Life

5 Types of People to Unfriend

Debating whether to unfriend that old summer camp friend or Tea Partier cousin who keeps popping up in your Facebook news feed? Kind of worried about how they’ll react to being unfriended? Have you been unfriended yourself recently? Well, for better or for worse, we can probably tell you why you were unfriended by someone or whether you’re ultimately going to unfriend someone — as well as how people tend to feel about unfriending. Ready for this? Here we go:

The University of Colorado Denver recently conducted two studies looking at how we behave with regards to unfriending on Facebook — namely, at who we unfriend, and how we feel when we’ve been unfriended. Both studies, which were presented earlier this year at the 47th Annual Hawaii International Conference on System Sciences, were based on a survey of 1,077 people conducted on (haha) Twitter. According to the first one, these are the five types of people we’re most likely to unfriend:

1. High School Friends

Y’know: Those people you haven’t seen or talked to in years, with whom you now have at best very little in common and at worst totally opposing views on politics or religion. The two biggest reasons for unfriending high school friends were that people got sick of seeing them post polarizing statuses about those hot button issues — or that their posts were just boring.

2. Nebulous “Other”

I.e, the catch-all term for those people who you met maybe once and never spoke to again.

3. Friend of a Friend

Like “other,” these are probably also people you met maybe once; the difference is that they know someone you know.

4. Work Friends

Interestingly, the unfriending of work friends seems to work the opposite way the unfriending of old high school friends does: We’re more likely to unfriend them because of something they did in real life, rather than because of the statuses they post.

5. Common Interest Friend

Maybe you met through a meetup and bonded over your shared love of obscure British television… until you realized that you didn’t really have a lot of other things to talk about. At all.

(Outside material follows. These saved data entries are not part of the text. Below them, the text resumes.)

(** C5, as the code has it. When the first two responses to a request
    both carry [{errcode: 40001}], [get] and [post] end by throwing after
    one retry: never more than two requests, exactly two once the path
    starts with '/' and the tokens are obtained, the error being the
    classified second response. [getRaw] and [postRaw] do the same when
    both responses have a content type that starts with
    [application/json]; a response of another content type, or of none,
    is returned as it is, the first one at once and the second one after
    the retry, although its body carries the code. Whatever fuel the
    recursion is given beyond two levels, the run is the same, so there is
    no second retry and no loop. *)
Theorem double_40001_fails (path : string) (params : JsObject) (w : World) :
  carries_40001 (data_api env (data_calls w)) →
  carries_40001 (data_api env (S (data_calls w))) →
  fails_after_one_retry env (get env options path params) path w ∧
  fails_after_one_retry env (post env options path params) path w ∧
  (json_typed (data_api env (data_calls w)) →
   json_typed (data_api env (S (data_calls w))) →
   fails_after_one_retry env (getRaw env options path params) path w ∧
   fails_after_one_retry env (postRaw env options path params) path w) ∧
  (starts_with_slash path →
   (∀ n, ∃ token expires_in,
      token_api env n = AccessTokenResponse token expires_in) →
   (not_json_typed (data_api env (data_calls w)) →
      returns_after (getRaw env options path params)
        (data_api env (data_calls w)) 1 w ∧
      returns_after (postRaw env options path params)
        (data_api env (data_calls w)) 1 w) ∧
   (json_typed (data_api env (data_calls w)) →
    not_json_typed (data_api env (S (data_calls w))) →
      returns_after (getRaw env options path params)
        (data_api env (S (data_calls w))) 2 w ∧
      returns_after (postRaw env options path params)
        (data_api env (S (data_calls w))) 2 w)) ∧
  (∀ fuel,
     client_request env options (S (S fuel)) GET path params false w
       = get env options path params w ∧
     client_request env options (S (S fuel)) POST path params false w
       = post env options path params w ∧
     client_raw env options (S (S fuel)) GET path params false w
       = getRaw env options path params w ∧
     client_raw env options (S (S fuel)) POST path params false w
       = postRaw env options path params w).
Proof.
  intros H1 H2. unfold get, post, getRaw, postRaw.
  split; [by apply client_request_double_40001|].
  split; [by apply client_request_double_40001|].
  split; [|split].
  - intros Hj1%json_typed_iff Hj2%json_typed_iff.
    split; by apply client_raw_double_40001.
  - intros Hs%starts_with_slash_iff Hapi. split.
    + intros Hj1%not_json_typed_iff.
      destruct (getAccessToken_succeeds env options false w Hapi) as [tok Htok].
      split; by apply (client_raw_returns_at_once env options _ _ _ _ tok).
    + intros Hj1%json_typed_iff Hj2%not_json_typed_iff.
      assert (∀ method,
                returns_after (client_raw env options 2 method path params false)
                  (data_api env (S (data_calls w))) 2 w) as Hret.
      { intros method.
        destruct (client_raw_second_response env options method path params w
                    Hs Hapi H1 Hj1) as [Hfst Hcalls].
        rewrite Hj2 in Hfst. by split. }
      split; apply Hret.
  - intros fuel.
    pose proof (client_request_footprint env options fuel GET path params w)
      as [Hget _].
    pose proof (client_request_footprint env options fuel POST path params w)
      as [Hpost _].
    pose proof (client_raw_footprint env options fuel GET path params w)
      as [HgetRaw _].
    pose proof (client_raw_footprint env options fuel POST path params w)
      as [HpostRaw _].
    done.
Qed.

End ClientOutcomes.

(** Two 40001 responses in a row, sent as JSON: [get] and [getRaw] throw
    the classified second response after two requests. *)
Lemma double_40001_fails_witness :
  let remote := demo_remote (λ _, response_40001) in
  let failure : JsError :=
    WeixinThrown
      (createError (failed_message "/cgi-bin/quota")
         {[ "errcode" := JNum 40001; "errmsg" := JStr "invalid credential" ]}) in
  (fst (get remote demo_options "/cgi-bin/quota" ∅ empty_world) = Thrown failure ∧
   data_calls (snd (get remote demo_options "/cgi-bin/quota" ∅ empty_world))
     = 2%nat) ∧
  (fst (getRaw remote demo_options "/cgi-bin/quota" ∅ empty_world) = Thrown failure ∧
   data_calls (snd (getRaw remote demo_options "/cgi-bin/quota" ∅ empty_world))
     = 2%nat).
Proof.
  intros remote failure.
  assert (Hcarries : ∀ n, carries_40001 (data_api remote n))
    by (intros n; eexists; split; [reflexivity | vm_compute; reflexivity]).
  assert (Hjson : ∀ n, json_typed (data_api remote n))
    by (intros n; by exists "; charset=UTF-8").
  assert (Hslash : starts_with_slash "/cgi-bin/quota")
    by (by exists "cgi-bin/quota").
  assert (Hapi : ∀ n, ∃ token expires_in,
            token_api remote n = AccessTokenResponse token expires_in)
    by (intros n; by eexists _, _).
  destruct (double_40001_fails remote demo_options "/cgi-bin/quota" ∅
              empty_world (Hcarries _) (Hcarries _))
    as ((_ & _ & Hget) & _ & Hraw & _).
  destruct (Hraw (Hjson _) (Hjson _)) as [(_ & _ & HgetRaw) _].
  destruct (Hget Hslash Hapi _ eq_refl) as (Hg1 & Hg2 & _).
  destruct (HgetRaw Hslash Hapi _ eq_refl) as (Hr1 & Hr2 & _).
  split; split; assumption.
Defined.

(** The claim C5 fails for the raw forms: two responses that carry
    [{errcode: 40001}] under the content type [text/plain] are no error
    to [getRaw] and [postRaw]; the first one is returned after one
    request, and there is no retry. *)
Lemma raw_40001_as_text_is_returned :
  let remote := demo_remote (λ _, response_40001_as_text) in
  carries_40001 (data_api remote 0) ∧
  carries_40001 (data_api remote 1) ∧
  fst (getRaw remote demo_options "/cgi-bin/quota" ∅ empty_world)
    = Returned response_40001_as_text ∧
  data_calls (snd (getRaw remote demo_options "/cgi-bin/quota" ∅ empty_world))
    = 1%nat ∧
  fst (postRaw remote demo_options "/cgi-bin/quota" ∅ empty_world)
    = Returned response_40001_as_text ∧
  data_calls (snd (postRaw remote demo_options "/cgi-bin/quota" ∅ empty_world))
    = 1%nat.
Proof.
  intros remote.
  assert (Hcarries : ∀ n, carries_40001 (data_api remote n))
    by (intros n; eexists; split; [reflexivity | vm_compute; reflexivity]).
  split; [apply Hcarries |]. split; [apply Hcarries |].
  vm_compute. repeat split.
Qed.

Section RawForm.

Variable env : Remote.
Variable options : WeixinOptions.

(** [#raw] returns a response only from the branch of a content type that
    is not JSON. *)
Lemma client_raw_returns_non_json (fuel : nat) (method : Method)
    (path : string) (params : JsObject) (isRetry : bool) (w w' : World)
    (res : Response) :
  client_raw env options fuel method path params isRetry w = (Returned res, w') →
  is_json_content res = false.
Proof.
  revert isRetry w. induction fuel as [|fuel IH]; intros isRetry w H; [done |].
  rewrite client_raw_unfold in H.
  destruct (getAccessToken env options false w) as [[tok|e|] w1]; try done.
  unfold raw_after_token in H.
  destruct (request env method path (Some tok) params w1) as [[r|e|] w2];
    try done.
  destruct (is_json_content r) eqn:Hjson; [|congruence].
  destruct (json_body r) as [data|]; [|done].
  destruct (negb isRetry && strict_eq_num (data !! "errcode") 40001); [|done].
  destruct (getAccessToken env options true w2) as [[?|?|] w3]; try done.
  by apply IH in H.
Qed.

(** C1, as the code has it. [getRaw] and [postRaw] return a response by
    its content type, not by its [errcode]. A response that they return
    has a content type that does not start with [application/json], or
    none. With a path that starts with '/' and a token obtained, a first
    response of such a content type is returned as it is after the one
    network call; a first response whose content type starts with
    [application/json] is never returned: its parsed body is thrown as
    the classified error unless its [errcode] is 40001, also when it has no
    [errcode] or [errcode] 0; with 40001 the token is refreshed, and if the
    refresh fails the call ends with the error of the token call after the
    one network call. When the token endpoint answers with tokens, the
    request is sent once more: a second response that is not JSON is
    returned, and the parsed body of a second response that is JSON is
    thrown as the classified error, whatever its [errcode]. *)
Theorem raw_success_is_by_content_type (path : string) (params : JsObject)
    (w : World) :
  (∀ res w',
     getRaw env options path params w = (Returned res, w') ∨
     postRaw env options path params w = (Returned res, w') →
     not_json_typed res) ∧
  (starts_with_slash path →
   ∀ accessToken,
     fst (getAccessToken env options false w) = Returned accessToken →
     (not_json_typed (data_api env (data_calls w)) →
        raw_forms_end env options path params
          (Returned (data_api env (data_calls w))) 1 w) ∧
     (json_typed (data_api env (data_calls w)) →
      ∀ data, json_body (data_api env (data_calls w)) = Some data →
        data !! "errcode" ≠ Some (JNum 40001) →
        raw_forms_end env options path params
          (Thrown (WeixinThrown (createError (failed_message path) data))) 1 w) ∧
     (json_typed (data_api env (data_calls w)) →
      carries_40001 (data_api env (data_calls w)) →
      ∀ e,
        failed_as "Unable to get an access token."
          (token_api env (token_calls (snd (getAccessToken env options false w))))
          e →
        raw_forms_end env options path params (Thrown e) 1 w)) ∧
  (starts_with_slash path →
   (∀ n, ∃ token expires_in,
      token_api env n = AccessTokenResponse token expires_in) →
   json_typed (data_api env (data_calls w)) →
   carries_40001 (data_api env (data_calls w)) →
   (not_json_typed (data_api env (S (data_calls w))) →
      raw_forms_end env options path params
        (Returned (data_api env (S (data_calls w)))) 2 w) ∧
   (json_typed (data_api env (S (data_calls w))) →
    ∀ data2, json_body (data_api env (S (data_calls w))) = Some data2 →
      raw_forms_end env options path params
        (Thrown (WeixinThrown (createError (failed_message path) data2))) 2 w)).
Proof.
  unfold raw_forms_end, getRaw, postRaw. split; [|split].
  - intros res w' [H|H]; apply not_json_typed_iff;
      by apply client_raw_returns_non_json in H.
  - intros Hs%starts_with_slash_iff tok Htok. split; [|split].
    + intros Hj%not_json_typed_iff.
      split; by apply (client_raw_returns_at_once env options _ _ _ _ tok).
    + intros Hj%json_typed_iff data Hbody Hcode.
      split; by apply (client_raw_throws_at_once env options _ _ _ _ _ tok).
    + intros Hj%json_typed_iff H1 e Hfail.
      split; by apply (client_raw_refresh_fails env options _ _ _ _ tok).
  - intros Hs%starts_with_slash_iff Hapi Hj1%json_typed_iff H1.
    pose proof (client_raw_second_response env options GET path params w
                  Hs Hapi H1 Hj1) as [Hg Hgc].
    pose proof (client_raw_second_response env options POST path params w
                  Hs Hapi H1 Hj1) as [Hp Hpc].
    split.
    + intros Hj2%not_json_typed_iff. rewrite Hj2 in Hg, Hp. done.
    + intros Hj2%json_typed_iff data2 Hbody2.
      rewrite Hj2, Hbody2 in Hg, Hp. done.
Qed.

End RawForm.

(** The claim C1 fails: a JSON response with [errcode] 0, or with no
    [errcode], makes [getRaw] and [postRaw] throw. *)
Lemma raw_json_success_throws :
  (json_body response_ok = Some {[ "errcode" := JNum 0; "errmsg" := JStr "ok" ]} ∧
   fst (postRaw (demo_remote (λ _, response_ok)) demo_options
          "/wxa/getwxacodeunlimit" ∅ empty_world)
     = Thrown (WeixinThrown
         (mkWeixinError WeixinErrorClass
            "Request to '/wxa/getwxacodeunlimit' is failed."
            {[ "errcode" := JNum 0; "errmsg" := JStr "ok" ]}))) ∧
  (json_body response_no_errcode = Some {[ "quota" := JOther 0 ]} ∧
   fst (getRaw (demo_remote (λ _, response_no_errcode)) demo_options
          "/cgi-bin/quota" ∅ empty_world)
     = Thrown (WeixinThrown
         (mkWeixinError WeixinErrorClass
            "Request to '/cgi-bin/quota' is failed."
            {[ "quota" := JOther 0 ]}))).
Proof. vm_compute. repeat split; reflexivity. Qed.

So how do people react to being unfriended? That’s what the second study looked at, and apparently, we usually feel one of four ways about it:

1. “I was surprised.”

2. “It bothered me.”

3. “I was amused.”

4. “I was sad.”

How we feel can be predicted by four different factors. The strongest, obviously, is how close you were to the peak of your friendship when the unfriending happened. Being unfriended by someone you haven’t spoken to for a few years is less likely to hurt than being unfriended by someone you told one of your deepest, darkest secrets to yesterday. Other factors include how closely the person monitored their own friend’s list, whether there were “difficulties discussed” between the friends before the unfriending, and whether the person who was unfriended talked about the unfriending with others after it happened. Weirdly, although perhaps unsurprisingly, we’re more likely to unfriend people we were once close to but no longer are than to unfriend acquaintances.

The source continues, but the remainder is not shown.